Your assignment: The answer is one number: how many lines in the data below hold "mbind".

╔══

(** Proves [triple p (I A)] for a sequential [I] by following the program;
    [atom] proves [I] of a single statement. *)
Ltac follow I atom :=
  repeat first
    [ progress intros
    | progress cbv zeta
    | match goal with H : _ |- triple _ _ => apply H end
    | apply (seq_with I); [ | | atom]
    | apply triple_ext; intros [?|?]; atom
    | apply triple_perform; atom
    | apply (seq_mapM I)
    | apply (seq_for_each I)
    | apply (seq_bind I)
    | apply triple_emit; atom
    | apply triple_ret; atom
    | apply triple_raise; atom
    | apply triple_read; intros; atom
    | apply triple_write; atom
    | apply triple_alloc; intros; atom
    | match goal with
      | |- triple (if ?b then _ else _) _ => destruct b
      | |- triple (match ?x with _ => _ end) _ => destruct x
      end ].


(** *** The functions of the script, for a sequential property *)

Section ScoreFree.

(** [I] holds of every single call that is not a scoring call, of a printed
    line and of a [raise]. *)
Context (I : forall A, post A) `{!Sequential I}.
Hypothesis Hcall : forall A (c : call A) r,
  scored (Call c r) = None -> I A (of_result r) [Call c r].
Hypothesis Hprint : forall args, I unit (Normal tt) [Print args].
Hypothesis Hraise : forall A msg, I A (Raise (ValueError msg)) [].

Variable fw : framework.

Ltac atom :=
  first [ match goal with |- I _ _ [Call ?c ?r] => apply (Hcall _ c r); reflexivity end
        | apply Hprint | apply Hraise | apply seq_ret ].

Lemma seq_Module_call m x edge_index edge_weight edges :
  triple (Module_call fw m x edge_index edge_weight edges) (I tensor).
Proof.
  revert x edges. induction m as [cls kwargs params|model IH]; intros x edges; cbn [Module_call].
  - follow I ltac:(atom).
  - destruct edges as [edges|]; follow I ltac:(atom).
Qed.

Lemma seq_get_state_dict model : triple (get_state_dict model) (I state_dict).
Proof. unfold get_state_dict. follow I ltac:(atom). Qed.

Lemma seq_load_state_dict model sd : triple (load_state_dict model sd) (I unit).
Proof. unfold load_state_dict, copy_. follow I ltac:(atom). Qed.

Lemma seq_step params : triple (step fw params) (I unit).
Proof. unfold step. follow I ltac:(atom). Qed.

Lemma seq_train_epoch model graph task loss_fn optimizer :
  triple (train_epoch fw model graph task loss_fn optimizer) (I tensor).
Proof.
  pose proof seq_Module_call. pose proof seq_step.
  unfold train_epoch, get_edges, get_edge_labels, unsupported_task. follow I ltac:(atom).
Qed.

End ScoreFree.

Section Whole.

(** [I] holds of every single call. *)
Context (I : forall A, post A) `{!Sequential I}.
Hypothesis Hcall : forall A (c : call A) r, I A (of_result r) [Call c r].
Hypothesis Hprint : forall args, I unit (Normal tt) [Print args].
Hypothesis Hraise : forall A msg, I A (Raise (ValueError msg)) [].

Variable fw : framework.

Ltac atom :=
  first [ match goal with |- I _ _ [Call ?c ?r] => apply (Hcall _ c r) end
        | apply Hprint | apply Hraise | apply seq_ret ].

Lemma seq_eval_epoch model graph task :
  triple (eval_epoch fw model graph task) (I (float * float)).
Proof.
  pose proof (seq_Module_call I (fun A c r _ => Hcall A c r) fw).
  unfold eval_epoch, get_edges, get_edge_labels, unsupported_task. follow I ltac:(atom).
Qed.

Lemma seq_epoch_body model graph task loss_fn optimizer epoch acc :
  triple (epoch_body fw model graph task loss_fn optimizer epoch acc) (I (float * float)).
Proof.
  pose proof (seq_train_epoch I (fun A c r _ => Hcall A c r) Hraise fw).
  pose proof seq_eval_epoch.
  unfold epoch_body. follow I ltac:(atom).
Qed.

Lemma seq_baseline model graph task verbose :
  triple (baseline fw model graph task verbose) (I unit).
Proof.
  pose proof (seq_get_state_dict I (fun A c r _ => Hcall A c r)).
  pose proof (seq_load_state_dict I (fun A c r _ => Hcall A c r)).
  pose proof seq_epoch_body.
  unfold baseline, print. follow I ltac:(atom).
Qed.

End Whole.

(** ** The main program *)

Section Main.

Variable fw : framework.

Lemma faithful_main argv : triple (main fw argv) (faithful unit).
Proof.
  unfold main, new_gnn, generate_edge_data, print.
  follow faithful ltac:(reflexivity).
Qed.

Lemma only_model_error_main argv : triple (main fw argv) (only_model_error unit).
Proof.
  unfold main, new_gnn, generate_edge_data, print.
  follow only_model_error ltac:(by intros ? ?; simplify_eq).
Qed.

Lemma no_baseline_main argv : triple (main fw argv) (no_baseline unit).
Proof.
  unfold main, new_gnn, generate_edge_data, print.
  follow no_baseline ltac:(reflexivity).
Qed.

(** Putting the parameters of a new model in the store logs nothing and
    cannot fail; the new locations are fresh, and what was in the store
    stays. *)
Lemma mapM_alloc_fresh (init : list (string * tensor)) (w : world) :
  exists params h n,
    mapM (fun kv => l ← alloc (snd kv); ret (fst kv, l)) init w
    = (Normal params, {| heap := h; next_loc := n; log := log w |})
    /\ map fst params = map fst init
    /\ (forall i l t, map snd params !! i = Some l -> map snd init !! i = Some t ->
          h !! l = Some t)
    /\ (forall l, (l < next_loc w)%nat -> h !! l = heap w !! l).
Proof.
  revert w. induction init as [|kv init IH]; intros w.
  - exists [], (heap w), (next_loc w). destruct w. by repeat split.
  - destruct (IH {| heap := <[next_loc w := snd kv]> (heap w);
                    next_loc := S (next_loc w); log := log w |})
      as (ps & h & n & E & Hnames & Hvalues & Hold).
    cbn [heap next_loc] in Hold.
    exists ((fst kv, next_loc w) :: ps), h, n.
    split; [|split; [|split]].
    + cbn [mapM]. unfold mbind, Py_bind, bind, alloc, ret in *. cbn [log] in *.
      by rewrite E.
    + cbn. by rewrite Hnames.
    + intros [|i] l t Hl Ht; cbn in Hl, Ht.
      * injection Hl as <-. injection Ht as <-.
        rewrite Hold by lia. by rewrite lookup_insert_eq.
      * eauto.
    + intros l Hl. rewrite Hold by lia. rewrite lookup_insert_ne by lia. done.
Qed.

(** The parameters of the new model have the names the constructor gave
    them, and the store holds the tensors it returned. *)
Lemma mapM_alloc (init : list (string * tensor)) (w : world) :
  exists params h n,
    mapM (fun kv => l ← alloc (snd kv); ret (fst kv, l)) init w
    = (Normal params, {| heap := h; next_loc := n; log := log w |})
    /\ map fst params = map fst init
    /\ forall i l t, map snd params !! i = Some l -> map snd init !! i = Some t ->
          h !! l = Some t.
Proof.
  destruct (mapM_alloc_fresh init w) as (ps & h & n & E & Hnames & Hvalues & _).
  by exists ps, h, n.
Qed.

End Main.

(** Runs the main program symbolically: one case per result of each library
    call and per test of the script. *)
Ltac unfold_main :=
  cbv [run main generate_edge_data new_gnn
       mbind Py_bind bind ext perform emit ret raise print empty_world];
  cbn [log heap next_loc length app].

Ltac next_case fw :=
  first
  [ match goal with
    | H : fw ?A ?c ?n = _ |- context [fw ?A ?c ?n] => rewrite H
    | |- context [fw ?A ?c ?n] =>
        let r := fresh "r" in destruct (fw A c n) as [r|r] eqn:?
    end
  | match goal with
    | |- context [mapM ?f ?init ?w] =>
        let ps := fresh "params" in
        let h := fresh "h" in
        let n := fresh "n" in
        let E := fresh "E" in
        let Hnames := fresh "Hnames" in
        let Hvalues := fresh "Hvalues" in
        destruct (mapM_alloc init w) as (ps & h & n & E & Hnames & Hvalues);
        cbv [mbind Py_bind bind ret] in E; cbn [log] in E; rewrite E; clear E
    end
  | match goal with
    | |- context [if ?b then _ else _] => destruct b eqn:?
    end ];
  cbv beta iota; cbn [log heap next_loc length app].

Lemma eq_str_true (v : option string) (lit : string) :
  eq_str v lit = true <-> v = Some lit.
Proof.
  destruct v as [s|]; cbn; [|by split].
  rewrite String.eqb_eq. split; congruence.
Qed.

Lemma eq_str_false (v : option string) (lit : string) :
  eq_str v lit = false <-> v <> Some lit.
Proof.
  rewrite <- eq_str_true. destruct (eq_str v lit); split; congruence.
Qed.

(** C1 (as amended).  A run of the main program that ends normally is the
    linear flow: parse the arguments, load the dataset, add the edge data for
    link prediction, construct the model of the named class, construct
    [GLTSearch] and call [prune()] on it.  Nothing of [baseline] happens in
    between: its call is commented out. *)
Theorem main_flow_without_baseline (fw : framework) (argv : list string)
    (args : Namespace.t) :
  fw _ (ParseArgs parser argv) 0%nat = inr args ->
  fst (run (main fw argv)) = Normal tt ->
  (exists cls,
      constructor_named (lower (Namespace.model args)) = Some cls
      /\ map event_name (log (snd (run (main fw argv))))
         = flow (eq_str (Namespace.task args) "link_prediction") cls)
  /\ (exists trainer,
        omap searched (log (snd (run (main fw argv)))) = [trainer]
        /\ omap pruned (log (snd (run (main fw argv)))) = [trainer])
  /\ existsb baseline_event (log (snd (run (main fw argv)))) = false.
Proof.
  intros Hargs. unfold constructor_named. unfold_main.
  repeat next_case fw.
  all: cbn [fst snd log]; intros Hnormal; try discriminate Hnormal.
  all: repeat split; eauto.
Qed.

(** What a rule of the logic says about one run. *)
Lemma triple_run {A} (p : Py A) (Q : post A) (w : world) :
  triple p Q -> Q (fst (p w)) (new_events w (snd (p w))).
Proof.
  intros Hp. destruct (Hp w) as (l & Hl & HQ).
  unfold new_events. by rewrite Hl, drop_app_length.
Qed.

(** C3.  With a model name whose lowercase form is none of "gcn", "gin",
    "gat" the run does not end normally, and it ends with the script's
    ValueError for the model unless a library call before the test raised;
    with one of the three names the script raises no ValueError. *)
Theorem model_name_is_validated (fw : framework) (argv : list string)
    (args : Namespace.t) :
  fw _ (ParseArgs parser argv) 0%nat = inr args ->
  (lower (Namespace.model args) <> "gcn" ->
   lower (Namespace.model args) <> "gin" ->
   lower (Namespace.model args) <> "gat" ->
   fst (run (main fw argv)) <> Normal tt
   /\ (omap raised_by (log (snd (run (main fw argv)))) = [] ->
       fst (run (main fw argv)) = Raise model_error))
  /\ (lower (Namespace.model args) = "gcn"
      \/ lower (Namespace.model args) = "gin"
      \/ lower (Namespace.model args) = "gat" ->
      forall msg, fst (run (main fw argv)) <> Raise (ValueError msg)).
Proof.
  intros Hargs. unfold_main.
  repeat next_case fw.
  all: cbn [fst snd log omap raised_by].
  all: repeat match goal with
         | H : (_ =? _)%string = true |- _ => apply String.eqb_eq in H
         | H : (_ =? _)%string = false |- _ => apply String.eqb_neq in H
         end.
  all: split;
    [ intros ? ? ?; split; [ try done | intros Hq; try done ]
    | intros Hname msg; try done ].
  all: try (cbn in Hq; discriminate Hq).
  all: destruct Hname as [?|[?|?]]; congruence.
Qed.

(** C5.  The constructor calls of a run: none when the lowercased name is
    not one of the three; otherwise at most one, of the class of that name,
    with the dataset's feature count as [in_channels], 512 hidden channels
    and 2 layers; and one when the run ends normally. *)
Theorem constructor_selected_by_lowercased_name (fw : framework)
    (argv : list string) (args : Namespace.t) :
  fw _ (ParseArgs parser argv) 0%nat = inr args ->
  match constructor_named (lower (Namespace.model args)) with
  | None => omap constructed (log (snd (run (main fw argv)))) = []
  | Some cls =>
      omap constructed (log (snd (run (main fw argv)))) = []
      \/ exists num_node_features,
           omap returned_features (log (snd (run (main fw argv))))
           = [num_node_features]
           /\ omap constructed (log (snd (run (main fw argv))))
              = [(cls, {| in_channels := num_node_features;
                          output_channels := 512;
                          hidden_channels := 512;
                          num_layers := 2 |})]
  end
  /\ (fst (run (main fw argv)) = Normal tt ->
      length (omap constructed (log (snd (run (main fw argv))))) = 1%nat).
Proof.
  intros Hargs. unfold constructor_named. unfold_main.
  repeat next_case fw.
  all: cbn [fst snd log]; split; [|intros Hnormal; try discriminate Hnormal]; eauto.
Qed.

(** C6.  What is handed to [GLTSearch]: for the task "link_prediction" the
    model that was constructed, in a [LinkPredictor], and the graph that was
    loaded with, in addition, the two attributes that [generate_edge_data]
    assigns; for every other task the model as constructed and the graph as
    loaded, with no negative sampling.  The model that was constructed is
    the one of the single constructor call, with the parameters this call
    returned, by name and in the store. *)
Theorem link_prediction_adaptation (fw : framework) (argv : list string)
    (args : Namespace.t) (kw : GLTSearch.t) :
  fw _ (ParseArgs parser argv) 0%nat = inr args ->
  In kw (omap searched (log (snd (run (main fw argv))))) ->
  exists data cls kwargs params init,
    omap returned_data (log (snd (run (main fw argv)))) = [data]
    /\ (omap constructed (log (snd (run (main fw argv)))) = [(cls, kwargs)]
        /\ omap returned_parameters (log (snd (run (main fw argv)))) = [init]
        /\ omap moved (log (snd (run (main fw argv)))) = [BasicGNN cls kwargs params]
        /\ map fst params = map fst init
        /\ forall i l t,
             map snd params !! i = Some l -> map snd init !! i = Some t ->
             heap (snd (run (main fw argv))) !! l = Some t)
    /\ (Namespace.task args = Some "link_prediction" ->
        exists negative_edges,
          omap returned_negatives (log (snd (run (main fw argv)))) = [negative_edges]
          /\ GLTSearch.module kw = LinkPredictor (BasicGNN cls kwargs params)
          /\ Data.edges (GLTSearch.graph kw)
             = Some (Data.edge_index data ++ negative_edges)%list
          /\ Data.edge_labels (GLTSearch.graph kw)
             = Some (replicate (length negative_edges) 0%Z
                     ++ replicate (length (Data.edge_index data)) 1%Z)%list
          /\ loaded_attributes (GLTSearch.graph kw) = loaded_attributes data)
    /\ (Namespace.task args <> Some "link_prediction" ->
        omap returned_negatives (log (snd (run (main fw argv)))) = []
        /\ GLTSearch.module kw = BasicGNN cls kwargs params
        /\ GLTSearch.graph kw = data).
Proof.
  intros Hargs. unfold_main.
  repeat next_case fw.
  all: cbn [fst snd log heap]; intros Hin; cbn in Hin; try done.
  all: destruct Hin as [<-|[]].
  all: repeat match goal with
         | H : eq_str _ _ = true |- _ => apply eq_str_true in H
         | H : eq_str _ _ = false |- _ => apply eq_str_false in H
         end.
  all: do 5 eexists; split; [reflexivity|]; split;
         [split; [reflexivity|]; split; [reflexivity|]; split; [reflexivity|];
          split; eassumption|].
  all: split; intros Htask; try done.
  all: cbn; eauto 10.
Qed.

╚══

Task result: 3